Some Advice on Election Day
By the time you read this, election day will be in full swing. We probably won't have any sense of the outcome until late evening, if that, but everyone will be talking about it nonetheless. So far I've resisted making any predictions, and I don't plan on doing so now. There are a lot of things I feel I can discuss intelligently, but this just isn't one of them. I'm not a pollster, and I haven't lived through enough of these elections to trust my own intuitions. The truth is I have no idea what is going to happen tomorrow. I'm fairly confident the GOP isn't going to pick up seats in either house, but short of that, who really knows.
Some are predicting a huge Democratic victory. If that happens, I'll be ecstatic and I confess that I'll derive considerable satisfaction from watching the inevitable Republican in-fighting and finger-pointing that is sure to follow.
But if the Democrats fail to meet expectations tomorrow, which I consider at least as likely an outcome as anything else, please don't allow the inevitable disappointment and frustration to overwhelm you. At the risk of descending into cliche, don't allow yourself to succumb to the kind of cynicism and helplessness that leads so many people stop paying attention to politics altogether. If you do that, you will only empower and encourage the Karl Roves and Ken Mehlmans of the world.
As I mentioned the other day, the modern Republican party has significant built-in limitations. It is a party that lacks a coherent governing philosophy, a party that operates, more often than not, with an almost faith-based disregard for empirical data, and a party that appears endemically incapable of approaching problems and analyzing policy in a non-ideological way. You just can't govern like that for long. It's a recipe for failure. To borrow a phrase from Al Gore, "at some point, reality has its day."
If the Republican Party doesn't get its comeupance in this election cycle, it will eventually--rest assured. It would be nice, of course, if things didn't have to get a lot worse before they get better. But if the Republicans manage to maintain control of both houses after tomorrow, take some comfort in the knowledge that it will represent little more than a temporary postponement of a collapse that is all but inevitable.

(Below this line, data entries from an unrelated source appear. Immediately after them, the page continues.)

(** Source: config/types/store.rs [GcsStoreConfig] *)
Global Instance read_GcsStoreConfig : Deserialize GcsStoreConfig :=
  derive_struct (constructor Build_GcsStoreConfig
    <*> defaulted "project_id" "" <*> defaulted "credentials" "" <*> defaulted "bucket" "").

(** Source: config/types/store.rs [StoreConfig] *)
Global Instance read_StoreConfig : Deserialize StoreConfig :=
  derive_struct (constructor Build_StoreConfig
    <*> defaulted "backend" Native <*> defaulted "root" None <*> defaulted "s3" None
    <*> defaulted "azure" None <*> defaulted "gcs" None).

(** ** Static files, applications, proxies and fixed responses *)

(** Source: config/types/endpoints/static_files.rs [CacheRuleConfig] *)
Global Instance read_CacheRuleConfig : Deserialize CacheRuleConfig :=
  derive_struct (constructor Build_CacheRuleConfig <*> required "extensions" <*> required "cache_control").

(** Source: config/types/endpoints/static_files.rs [UploadMimeDetection] *)
Global Instance read_UploadMimeDetection : Deserialize UploadMimeDetection :=
  unit_enum lowercase [("Extension", UploadByExtension); ("Magic", UploadByMagic)].

(** [deserialize_with]. *)
Definition read_allowed_extensions : reader (list string) := λ F v,
  raw ← read_vec read_string F v; Ok (deserialize_allowed_extensions raw).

Some are predicting a huge Democratic victory. If that happens, I'll be ecstatic and I confess that I'll derive considerable satisfaction from watching the inevitable Republican in-fighting and finger-pointing that is sure to follow.
But if the Democrats fail to meet expectations tomorrow, which I consider at least as likely an outcome as anything else, please don't allow the inevitable disappointment and frustration to overwhelm you. At the risk of descending into cliche, don't allow yourself to succumb to the kind of cynicism and helplessness that leads so many people stop paying attention to politics altogether. If you do that, you will only empower and encourage the Karl Roves and Ken Mehlmans of the world.
As I mentioned the other day, the modern Republican party has significant built-in limitations. It is a party that lacks a coherent governing philosophy, a party that operates, more often than not, with an almost faith-based disregard for empirical data, and a party that appears endemically incapable of approaching problems and analyzing policy in a non-ideological way. You just can't govern like that for long. It's a recipe for failure. To borrow a phrase from Al Gore, "at some point, reality has its day."
If the Republican Party doesn't get its comeupance in this election cycle, it will eventually--rest assured. It would be nice, of course, if things didn't have to get a lot worse before they get better. But if the Republicans manage to maintain control of both houses after tomorrow, take some comfort in the knowledge that it will represent little more than a temporary postponement of a collapse that is all but inevitable.



2 Comments:
Some perspective on a potential Dem victory today. If they do win, the Dems victory can be attributed in no small measure to the fact that many republican-like Dems are running for office. Webb in Virginia, for instance, is a former Reagan official. Harold Ford in Tennessee is about as conservative a democrat as there is, even on hot-button issues like gun control. Bob Casey in Pennsylvania is notably anti-abortion. The more conservative Democrat -- Lieberman -- is on his way to victory in Connecticut.
I think a Dem victory -- unless it is a smashing 50-vote swing in the house, and 55-45 Dems in the majority vote in the Senate, will be a triumph for the moderate/conservative wing of the Democratic Party. SOmething to consider in the ideology war with conservatives.
I know where you are coming from Anonymous Liberal, but you know how hard it is to keep going when you see all you have ever loved about your country being perverted and destroyed. You know, I always felt patriotism was for chumps, mainly, I think, because of the way I always saw it being abused, but it was not until I realy saw my patrimony in danger of destruction that I knew I was just as patriotic as the next guy. And it was not until Bush started his bloody push towards fascism that I really and truly thought my country was in danger.
Still and all I will vote. It is the very least any of us can do, and still millions of eligible voters will star home. At the end of the day, when I wake up and look out the window and no longer recognize the country I am living in as the one I was born in, it will be them I blame the most. May god have mercy on their cowardly souls.